The next spring saw the publication of "Our Stolen Future" by Theo Colborn, Dianne Dumanoski, and John Peterson Myers, and the whole issue took off. The EPA, the National Institutes of Medicine, and the National Academy of Sciences all established special panels to assess the situation. NIM increased significantly its endocrine-disrupter research budget and EPA required that new chemicals be tested for their endocrine effects. It's now a growing field for ambitious researchers. On the popular level, though, you can probably say that the only element of the controversy that has attracted the attention of more than one percent of the population has been the putative association between endocrine disrupters and a decline in human sperm counts.

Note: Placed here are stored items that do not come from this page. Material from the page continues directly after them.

(** [setattr(u, f, v)], as a new record. *)
Definition set_field (f : Field) : field_type f -> CustomUser -> CustomUser :=
  match f with
  | F_username => fun v u =>
      mkCustomUser v (email u) (first_name u) (last_name u) (role u)
        (is_active u) (date_joined u) (is_staff u) (is_superuser u)
        (phone_number u) (is_email_verified u) (is_2fa_enabled u)
        (failed_login_attempts u) (locked_until u) (last_login_ip u)
        (profile_picture u) (bio u)
  | F_email => fun v u =>
      mkCustomUser (username u) v (first_name u) (last_name u) (role u)
        (is_active u) (date_joined u) (is_staff u) (is_superuser u)
        (phone_number u) (is_email_verified u) (is_2fa_enabled u)
        (failed_login_attempts u) (locked_until u) (last_login_ip u)
        (profile_picture u) (bio u)
  | F_first_name => fun v u =>
      mkCustomUser (username u) (email u) v (last_name u) (role u)
        (is_active u) (date_joined u) (is_staff u) (is_superuser u)
        (phone_number u) (is_email_verified u) (is_2fa_enabled u)
        (failed_login_attempts u) (locked_until u) (last_login_ip u)
        (profile_picture u) (bio u)
  | F_last_name => fun v u =>
      mkCustomUser (username u) (email u) (first_name u) v (role u)
        (is_active u) (date_joined u) (is_staff u) (is_superuser u)
        (phone_number u) (is_email_verified u) (is_2fa_enabled u)
        (failed_login_attempts u) (locked_until u) (last_login_ip u)
        (profile_picture u) (bio u)
  | F_role => fun v u =>
      mkCustomUser (username u) (email u) (first_name u) (last_name u) v
        (is_active u) (date_joined u) (is_staff u) (is_superuser u)
        (phone_number u) (is_email_verified u) (is_2fa_enabled u)
        (failed_login_attempts u) (locked_until u) (last_login_ip u)
        (profile_picture u) (bio u)
  | F_is_active => fun v u =>
      mkCustomUser (username u) (email u) (first_name u) (last_name u)
        (role u) v (date_joined u) (is_staff u) (is_superuser u)
        (phone_number u) (is_email_verified u) (is_2fa_enabled u)
        (failed_login_attempts u) (locked_until u) (last_login_ip u)
        (profile_picture u) (bio u)
  | F_date_joined => fun v u =>
      mkCustomUser (username u) (email u) (first_name u) (last_name u)
        (role u) (is_active u) v (is_staff u) (is_superuser u)
        (phone_number u) (is_email_verified u) (is_2fa_enabled u)
        (failed_login_attempts u) (locked_until u) (last_login_ip u)
        (profile_picture u) (bio u)
  | F_is_staff => fun v u =>
      mkCustomUser (username u) (email u) (first_name u) (last_name u)
        (role u) (is_active u) (date_joined u) v (is_superuser u)
        (phone_number u) (is_email_verified u) (is_2fa_enabled u)
        (failed_login_attempts u) (locked_until u) (last_login_ip u)
        (profile_picture u) (bio u)
  | F_is_superuser => fun v u =>
      mkCustomUser (username u) (email u) (first_name u) (last_name u)
        (role u) (is_active u) (date_joined u) (is_staff u) v
        (phone_number u) (is_email_verified u) (is_2fa_enabled u)
        (failed_login_attempts u) (locked_until u) (last_login_ip u)
        (profile_picture u) (bio u)
  | F_phone_number => fun v u =>
      mkCustomUser (username u) (email u) (first_name u) (last_name u)
        (role u) (is_active u) (date_joined u) (is_staff u) (is_superuser u)
        v (is_email_verified u) (is_2fa_enabled u)
        (failed_login_attempts u) (locked_until u) (last_login_ip u)
        (profile_picture u) (bio u)
  | F_is_email_verified => fun v u =>
      mkCustomUser (username u) (email u) (first_name u) (last_name u)
        (role u) (is_active u) (date_joined u) (is_staff u) (is_superuser u)
        (phone_number u) v (is_2fa_enabled u)
        (failed_login_attempts u) (locked_until u) (last_login_ip u)
        (profile_picture u) (bio u)
  | F_is_2fa_enabled => fun v u =>
      mkCustomUser (username u) (email u) (first_name u) (last_name u)
        (role u) (is_active u) (date_joined u) (is_staff u) (is_superuser u)
        (phone_number u) (is_email_verified u) v
        (failed_login_attempts u) (locked_until u) (last_login_ip u)
        (profile_picture u) (bio u)
  | F_failed_login_attempts => fun v u =>
      mkCustomUser (username u) (email u) (first_name u) (last_name u)
        (role u) (is_active u) (date_joined u) (is_staff u) (is_superuser u)
        (phone_number u) (is_email_verified u) (is_2fa_enabled u)
        v (locked_until u) (last_login_ip u)
        (profile_picture u) (bio u)
  | F_locked_until => fun v u =>
      mkCustomUser (username u) (email u) (first_name u) (last_name u)
        (role u) (is_active u) (date_joined u) (is_staff u) (is_superuser u)
        (phone_number u) (is_email_verified u) (is_2fa_enabled u)
        (failed_login_attempts u) v (last_login_ip u)
        (profile_picture u) (bio u)
  | F_last_login_ip => fun v u =>
      mkCustomUser (username u) (email u) (first_name u) (last_name u)
        (role u) (is_active u) (date_joined u) (is_staff u) (is_superuser u)
        (phone_number u) (is_email_verified u) (is_2fa_enabled u)
        (failed_login_attempts u) (locked_until u) v
        (profile_picture u) (bio u)
  | F_profile_picture => fun v u =>
      mkCustomUser (username u) (email u) (first_name u) (last_name u)
        (role u) (is_active u) (date_joined u) (is_staff u) (is_superuser u)
        (phone_number u) (is_email_verified u) (is_2fa_enabled u)
        (failed_login_attempts u) (locked_until u) (last_login_ip u)
        v (bio u)
  | F_bio => fun v u =>
      mkCustomUser (username u) (email u) (first_name u) (last_name u)
        (role u) (is_active u) (date_joined u) (is_staff u) (is_superuser u)
        (phone_number u) (is_email_verified u) (is_2fa_enabled u)
        (failed_login_attempts u) (locked_until u) (last_login_ip u)
        (profile_picture u) v
  end.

Studies in the early '90s had shown a decrease in the sperm counts of men in a variety of industrialized countries of about 50% over 50 years. When the popular press got ahold of endocrine disruption in the spring of 1996, reports almost always highlighted these sperm studies rather than other pieces of the scientific puzzle. Stories were usually illustrated with greatly-magnified photos of swimming sperm, and the headlines tended to the cutesy (Esquire's "Downward Motility" was our favorite).
Sex sells, OK, but it was interesting that other elements of this issue (which is all about sex, after all) got much lesson attention than the sperm drops. When we asked a veteran journalist why this was so, he said "Because sperm is a funny word. It sounds funny as it comes out of your mouth, kind of bouncy. Sperm, sperm, sperm. Not like 'uterus' or 'menopause' or 'testicles' or 'prostate.' People like to say the word." Besides, he pointed out, sperm travels when a guy ejaculates, so there's always this implicit reference to a sex act, which frequently involves another person, which titillates. And then there's the widespread anxiety, especially among middle-class post-30-year-old-women, about fertility and infertility.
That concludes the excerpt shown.